Start of Data provided

Lemma chunks_fuel_ok n s : Forall chunk_ok (chunks_fuel n s).
Proof.
  revert s. induction n as [|n IH]; intros [|b s]; cbn [chunks_fuel]; try constructor.
  destruct (DecodeRune b s) as [r w] eqn:E. destruct (_ && _) eqn:Ebad; [by repeat constructor|].
  constructor; [|done]. destruct (decide (u8 b < 128)) as [Hb|Hb].
  - by rewrite (DecodeRune_ascii_width b s r w Hb E).
  - destruct (DecodeRune_high b s r w ltac:(lia) E) as [[-> ->]|(Hw & Hl & Hf)];
      [unfold RuneError in Ebad; lia|].
    destruct (take (w - 1) s) as [|c l] eqn:El.
    + apply (f_equal length) in El. rewrite length_take in El. simpl in El. lia.
    + constructor; [lia|done].
Qed.

(** A valid string is read from its runes as it is. *)
Lemma chunks_fuel_concat n s :
  (length s <= n)%nat ->
  forallb (fun c => match c with Rune _ => true | Bad => false end) (chunks_fuel n s) = true ->
  concat (map chunk_bytes (chunks_fuel n s)) = s.
Proof.
  revert s. induction n as [|n IH]; intros [|b s] Hn; cbn [chunks_fuel]; try done; [simpl in Hn; lia|].
  destruct (DecodeRune b s) as [r w]. destruct (_ && _); [done|]. cbn. intros Hv.
  f_equal. rewrite IH; [by rewrite take_drop| |done]. rewrite length_drop. simpl in Hn. lia.
Qed.

Lemma sanitize_utf8 s : utf8 s = true -> sanitize s = s.
Proof. intros. by apply chunks_fuel_concat. Qed.

Lemma utf8_ascii s : Forall ascii s -> utf8 s = true.
Proof.
  unfold utf8, chunks. intros Hs. enough (forall n, forallb _ (chunks_fuel n s) = true) by done.
  intros n. revert n. induction Hs as [|b s Hb Hs IH]; intros [|n]; cbn [chunks_fuel]; try done.
  rewrite DecodeRune_ascii by done. unfold ascii in Hb. replace (128 <=? u8 b) with false by lia.
  cbn. apply IH.
Qed.

(** A byte that stands for itself in a string literal. *)
Lemma read_string_high c t :
  Forall (fun b => 128 <= u8 b) c ->
  read_string (c ++ t) = ('(s, r) ← read_string t; Some (c ++ s, r)).
Proof.
  induction 1 as [|b c Hb Hc IH]; cbn [app].
  - by destruct (read_string t) as [[]|].
  - cbn [read_string]. replace (u8 b =? 34) with false by lia. replace (u8 b <? 32) with false by lia.
    replace (u8 b =? 92) with false by lia. rewrite IH. by destruct (read_string t) as [[]|].
Qed.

End of Data provided

**Aim of the task**
Copy every line of the listing where the word "destruct" appears.

**Solved problem**
  destruct (DecodeRune b s) as [r w] eqn:E. destruct (_ && _) eqn:Ebad; [by repeat constructor|].
  constructor; [|done]. destruct (decide (u8 b < 128)) as [Hb|Hb].
  - destruct (DecodeRune_high b s r w ltac:(lia) E) as [[-> ->]|(Hw & Hl & Hf)];
    destruct (take (w - 1) s) as [|c l] eqn:El.
  destruct (DecodeRune b s) as [r w]. destruct (_ && _); [done|]. cbn. intros Hv.
  - by destruct (read_string t) as [[]|].
    replace (u8 b =? 92) with false by lia. rewrite IH. by destruct (read_string t) as [[]|].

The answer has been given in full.